7. Mann-Whitney U Test
A non-parametric test for comparing two independent samples.
x = [14, 15, 16]
y = [20, 21, 22]
stat, p = stats.mannwhitneyu(x, y)
print("U statistic:", stat)
print("p-value:", p)
✅ Use When: Your data is not normally distributed.
Interpreting the p-value
p-value | Interpretation |
---|---|
< 0.01 | Strong evidence against null |
< 0.05 | Moderate evidence against null |
> 0.05 | Weak evidence; fail to reject |
Always define your null hypothesis and alternative hypothesis before testing.

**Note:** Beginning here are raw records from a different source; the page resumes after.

(** C7.  Without a session, [SendWithTimeout], [Send] and
    [BrowserClient.Send] return the not-acquired error at once: the client
    and the whole world (queues, trace, UUID counter) are unchanged, so no
    task was serialised or pushed. *)
Theorem send_without_session (action : string) (args : option jmap)
    (timeout timeoutSeconds : Z) (c : Client.t) (b : BrowserClient.t) (w : World) :
  Client.Session_ c = None ->
  BrowserClient.Session_ b = None ->
  Client.SendWithTimeout action args timeout c w
    = (c, w, (None, Some (Client.not_acquired_error action)))
  ∧ Client.Send action args c w = (c, w, (None, Some (Client.not_acquired_error action)))
  ∧ BrowserClient.Send action args timeoutSeconds b w
    = (b, w, (None, Some (errors_New "session not acquired"))).
Proof.
  intros Hc Hb. unfold Client.Send, Client.SendWithTimeout, BrowserClient.Send.
  rewrite Hc, Hb. auto.
Qed.

(** Once the flag is up, a payload carries none of the session's flags. *)
Lemma build_payload_later c s taskID action args resultKey :
  Client.InitSent c = true ->
  let p := Client.build_payload c s taskID action args resultKey in
  Client.video p = false ∧ Client.record p = false
  ∧ Client.profile_id p = "" ∧ Client.browser_type p = "".
Proof. intros Hinit. unfold Client.build_payload. by rewrite Hinit. Qed.

(** The one store call of [Acquire]. *)
Lemma Eval_luaScript ty w :
  let '(w1, (result, err)) :=
    Client.Eval Client.luaScript [WorkersSet] [RedisPrefix; ty] w in
  trace w1 = trace w ++ [EvEval [WorkersSet] [RedisPrefix; ty]]
  ∧ uuids w1 = uuids w
  ∧ ((result = None ∧ is_Some err)
     ∨ (exists worker bid, result = Some [worker; bid] ∧ err = None)).
Proof.
  unfold Client.Eval. rewrite next_reply_emit.
  set (w1 := after _ w).
  assert (trace w1 = trace w ++ [EvEval [WorkersSet] [RedisPrefix; ty]]
          ∧ uuids w1 = uuids w) as [Ht Hu] by done.
  clearbody w1.
  pose proof (luaScript_spec ty w1) as Hlua.
  pose proof (luaScript_quiet ty w1) as [Ht2 Hu2].
  destruct (verdict w) as [|e|raw]; [|split; [done|split; [done|left; eauto]]|];
    (destruct (Client.luaScript [WorkersSet] [RedisPrefix; ty] w1) as [[res|] w2];
     cbn [snd] in Ht2, Hu2;
     [destruct Hlua as (worker & bid & -> & _)|];
     (split; [congruence|]); (split; [congruence|]); [right|left]; eauto).
Qed.

(** C8.  A [SendWithTimeout] on a live session leaves the session as it
    was, however it ends.  When it returns an error, whichever it is, it
    returns the client it was given and no response; when it succeeds it
    only raises [InitSent].  Nothing but [Release] clears the session: the
    actions built on [Send] keep it, an [Acquire] that fails keeps it and
    one that succeeds replaces it, and the earlier client's [Send] returns
    its client unchanged. *)
Theorem failed_send_keeps_session (action : string) (args : option jmap)
    (timeout : Z) (c : Client.t) (w : World) (s : Client.Session) :
  Client.Session_ c = Some s ->
  (let '(c', _, (res, err)) := Client.SendWithTimeout action args timeout c w in
   Client.Session_ c' = Some s
   ∧ (is_Some err -> c' = c ∧ res = None)
   ∧ (err = None -> c' = Client.set_InitSent true c))
  ∧ Client.Session_ (Client.Send action args c w).1.1 = Some s
  ∧ (forall filename selector,
       Client.Session_ (Actions.Screenshot filename selector c w).1.1 = Some s)
  ∧ (forall assertion,
       Client.Session_ (Actions.handleAssertion action assertion c w).1.1 = Some s)
  ∧ (forall ty video profile record,
       let '(c', _, (_, err)) := Client.Acquire ty video profile record c w in
       is_Some (Client.Session_ c')
       ∧ (is_Some err -> Client.Session_ c' = Some s))
  ∧ (forall (b : BrowserClient.t) timeoutSeconds,
       (BrowserClient.Send action args timeoutSeconds b w).1.1 = b).
Proof.
  intros Hs. split; [|split; [|split; [|split; [|split]]]].
  - pose proof (SendWithTimeout_client action args timeout c w) as Hc.
    destruct (Client.SendWithTimeout action args timeout c w) as [[c' w'] [res err]].
    destruct Hc as [(-> & -> & _)|([e ->] & -> & ->)].
    + split; [done|]. split; [by intros [? ?]|done].
    + split; [done|]. split; [done|]. intros [=].
  - unfold Client.Send. by rewrite SendWithTimeout_Session.
  - intros filename selector. unfold Actions.Screenshot.
    destruct (if bool_decide (filename = "") then _ else _) as [path w0].
    unfold Client.Send.
    match goal with
    | |- context [Client.SendWithTimeout ?a ?x ?t c w0] =>
        pose proof (SendWithTimeout_Session a x t c w0) as Hse;
        destruct (Client.SendWithTimeout a x t c w0) as [[c1 w1] [res [e|]]]
    end; cbn [fst] in Hse.
    + cbn [fst]. congruence.
    + destruct (Actions.saveBase64Result res "image_base64" path w1) as [w2 r].
      cbn [fst]. congruence.
  - intros assertion. unfold Actions.handleAssertion, Client.Send.
    match goal with
    | |- context [Client.SendWithTimeout ?a ?x ?t c w] =>
        pose proof (SendWithTimeout_Session a x t c w) as Hse;
        destruct (Client.SendWithTimeout a x t c w) as [[c1 w1] [res [e|]]]
    end; cbn [fst] in Hse.
    + cbn [fst]. congruence.
    + case_bool_decide; cbn [fst]; congruence.
  - intros ty video profile record.
    pose proof (Acquire_outcome ty video profile record c w) as Ho.
    cbv zeta in Ho.
    destruct (Client.Acquire ty video profile record c w) as [[c' w'] [res err]].
    destruct Ho as [_ [(e & _ & [= -> ->] & -> & _)
                      |[(_ & [= -> ->] & -> & _)
                      |(_ & worker & bid & [= -> ->] & (s' & Hs' & _) & _)]]].
    + split; [|intros _]; cbn [Client.Session_ Client.set_InitSent]; rewrite Hs; eauto.
    + split; [|intros _]; cbn [Client.Session_ Client.set_InitSent]; rewrite Hs; eauto.
    + split; [rewrite Hs'; eauto|by intros [? ?]].
  - intros b timeoutSeconds. apply BrowserClient_Send_client.
Qed.

(** C9 (amended).  [Release] without a session returns at once, without a
    panic, and touches neither the store, the world nor the client.
    [BrowserClient.Release] returns the error "no active session";
    [Client.Release] returns no error, but the map [{status: error, error:
    not_acquired}]. *)
Theorem release_without_session (c : Client.t) (b : BrowserClient.t) (w : World) :
  Client.Session_ c = None ->
  BrowserClient.Session_ b = None ->
  Client.Release c w = (c, w, Client.Returned (Some Client.not_acquired) None)
  ∧ BrowserClient.Release b w = (b, w, (None, Some (errors_New "no active session"))).
Proof.
  intros Hc Hb. unfold Client.Release, BrowserClient.Release.
  rewrite Hc, Hb. auto.
Qed.

(** C10 (amended).  [Acquire] lowers [InitSent] before it claims, whatever
    the flag was: its outcome does not depend on it, and a failed call
    leaves it down.  After a successful call the first command of the new
    session carries the session's flags.  When no profile, video or record
    was asked for, no command has been sent and [InitSent] is still false.
    Otherwise that first command is the get_title that [Acquire] itself
    sends right after the claim, built with the flag down, and [Acquire]
    returns what that command left: [InitSent] is true on return exactly
    when the get_title was answered with a response, and false whenever it
    failed.  With [InitSent] false on return the caller's next payload
    carries the flags; with [InitSent] true it carries none of them. *)
Theorem acquire_lowers_init_flag (ty : string) (video : bool)
    (profile : Client.profile_arg) (record : bool) (c : Client.t) (w : World) :
  let profileID := (Client.resolve_profile profile w).1 in
  let w0 := (Client.resolve_profile profile w).2 in
  let w1 := (Client.Eval Client.luaScript [WorkersSet] [RedisPrefix; ty] w0).1 in
  let flags := bool_decide (profileID ≠ "") || video || record in
  (forall sent, Client.Acquire ty video profile record (Client.set_InitSent sent c) w
                = Client.Acquire ty video profile record c w)
  ∧ (let '(c', w', r) := Client.Acquire ty video profile record c w in
     (is_Some r.2 -> Client.InitSent c' = false)
     ∧ (r.2 = None ->
        exists worker bid,
          let s := Client.mkSession bid worker ty video record profileID in
          let c1 := Client.set_Session (Some s) (Client.set_InitSent false c) in
          let warm := Client.Send "get_title" None c1 w1 in
          let taskID := uuid_Hex (uuids w0) in
          let warm_up :=
            Client.build_payload c1 s taskID "get_title" None
              (RedisPrefix +:+ "result:" +:+ taskID) in
          Client.Session_ c' = Some s
          ∧ (flags = false -> c' = c1 ∧ w' = w1 ∧ Client.InitSent c' = false)
          ∧ (flags = true ->
             c' = warm.1.1 ∧ w' = warm.1.2
             ∧ (Client.InitSent c' = true <-> warm.2.2 = None)
             ∧ (Client.InitSent c' = true <-> is_Some warm.2.1)
             ∧ Client.video warm_up = video ∧ Client.record warm_up = record
             ∧ Client.profile_id warm_up = profileID
             ∧ forall data,
                 json_Marshal Client.TaskPayload warm_up = inl data ->
                 (trace w ++ [EvEval [WorkersSet] [RedisPrefix; ty];
                              EvRPush (RedisPrefix +:+ worker +:+ ":tasks") data])
                   `prefix_of` trace w')
          ∧ (Client.InitSent c' = false ->
             forall taskID' action args resultKey,
               let p := Client.build_payload c' s taskID' action args resultKey in
               Client.video p = video ∧ Client.record p = record
               ∧ Client.profile_id p = profileID)
          ∧ (Client.InitSent c' = true ->
             forall taskID' action args resultKey,
               let p := Client.build_payload c' s taskID' action args resultKey in
               Client.video p = false ∧ Client.record p = false
               ∧ Client.profile_id p = "" ∧ Client.browser_type p = ""))).
Proof.
  intros profileID w0 w1 flags. split; [reflexivity|].
  unfold Client.Acquire. subst flags w1 profileID w0.
  pose proof (resolve_profile_replies profile w) as (_ & Ht0 & _).
  destruct (Client.resolve_profile profile w) as [profileID w0]. cbn [fst snd] in *.
  pose proof (Eval_luaScript ty w0) as He.
  destruct (Client.Eval Client.luaScript [WorkersSet] [RedisPrefix; ty] w0)
    as [w1 [result err]].
  cbn [fst]. destruct He as (Ht1 & Hu1 & [[-> [e ->]]|(worker & bid & -> & ->)]).
  { split; [done|]. intros [=]. }
  rewrite Ht0 in Ht1.
  pose (s := Client.mkSession bid worker ty video record profileID).
  pose (c1 := Client.set_Session (Some s) (Client.set_InitSent false c)).
  destruct (bool_decide (profileID ≠ "") || video || record) eqn:Hflags.
  2: { split; [intros [? [=]]|]. intros _. exists worker, bid. cbv zeta.
       split; [done|]. split; [done|]. split; [done|].
       split; [intros _ ?taskID' ?action ?args ?resultKey;
               by apply (build_payload_first c1 s)|done]. }
  unfold Client.Send.
  pose proof (SendWithTimeout_client "get_title" None Client.DefaultRPCWait c1 w1) as Hcl.
  pose proof (SendWithTimeout_Session "get_title" None Client.DefaultRPCWait c1 w1) as Hse.
  pose proof (SendWithTimeout_pushes "get_title" None Client.DefaultRPCWait c1 w1 s) as Hpu.
  subst c1 s.
  destruct (Client.SendWithTimeout "get_title" None Client.DefaultRPCWait _ w1)
    as [[c' w'] [res err]] eqn:Hwarm.
  cbn [fst snd] in *.
  split; [intros [? [=]]|]. intros _. exists worker, bid. cbv zeta.
  unfold Client.Send. rewrite Hwarm. cbn [fst snd].
  set (s := Client.mkSession bid worker ty video record profileID) in *.
  set (c1 := Client.set_Session (Some s) (Client.set_InitSent false c)) in *.
  split; [exact Hse|]. split; [done|].
  split.
  { intros _. split; [done|]. split; [done|].
    assert ((Client.InitSent c' = true <-> err = None)
            ∧ (Client.InitSent c' = true <-> is_Some res)) as [Hi1 Hi2].
    { destruct Hcl as [(-> & -> & Hres)|([e ->] & -> & ->)].
      - split; (split; [done|]); done.
      - split; (split; [intros [=]|]); [intros [=]|by intros [? ?]]. }
    split; [exact Hi1|]. split; [exact Hi2|].
    pose proof (build_payload_first c1 s (uuid_Hex (uuids w0)) "get_title" None
                  (RedisPrefix +:+ "result:" +:+ uuid_Hex (uuids w0)) eq_refl)
      as (Hv & Hr & Hp).
    split; [exact Hv|]. split; [exact Hr|]. split; [exact Hp|].
    intros data Hdata. rewrite <- Hu1 in Hdata.
    specialize (Hpu data eq_refl Hdata).
    rewrite Ht1, <- app_assoc in Hpu. exact Hpu. }
  split.
  - intros Hinit ?taskID' ?action ?args ?resultKey.
    by apply (build_payload_first c' s).
  - intros Hinit ?taskID' ?action ?args ?resultKey.
    by apply (build_payload_later c' s).
Qed.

✅ Tips for Performing Significance Tests
Tip | Explanation |
---|---|
Check assumptions | Some tests require normality or equal variance |
Visualize data | Use histograms or box plots to check distributions |
Use non-parametric tests when necessary | e.g., Mann-Whitney, Wilcoxon |
Report effect size | p-values don't tell you the size of the effect |
Beware multiple testing | Use corrections like Bonferroni for many tests |
⚠️ Common Pitfalls
Pitfall | Solution |
---|---|
Blindly trusting p-values | Always combine with domain knowledge and effect size |
Not checking test assumptions | Validate normality and variance conditions |
Using the wrong test | Choose based on data type, distribution, and sample relation |
Misinterpreting non-significance | Lack of significance ≠ no effect |
Summary Table
Test | Use Case | SciPy Function |
---|---|---|
One-sample t-test | Compare sample to population mean | ttest_1samp() |
Two-sample t-test | Compare means of two independent samples | ttest_ind() |
Paired t-test | Compare related samples | ttest_rel() |
Chi-square goodness-of-fit | Compare observed vs expected | chisquare() |
Chi-square independence | Test relationship in contingency table | chi2_contingency() |
ANOVA | Compare more than two means | f_oneway() |
Mann-Whitney U | Non-parametric two-sample test | mannwhitneyu() |
Final Thoughts
Understanding and correctly applying significance tests is critical for statistical analysis and scientific reporting. SciPy's scipy.stats
module makes it simple and effective to conduct these tests in Python.
Whether you're testing hypotheses in academic research, validating business metrics, or building data-driven applications, SciPy helps you stay statistically sound.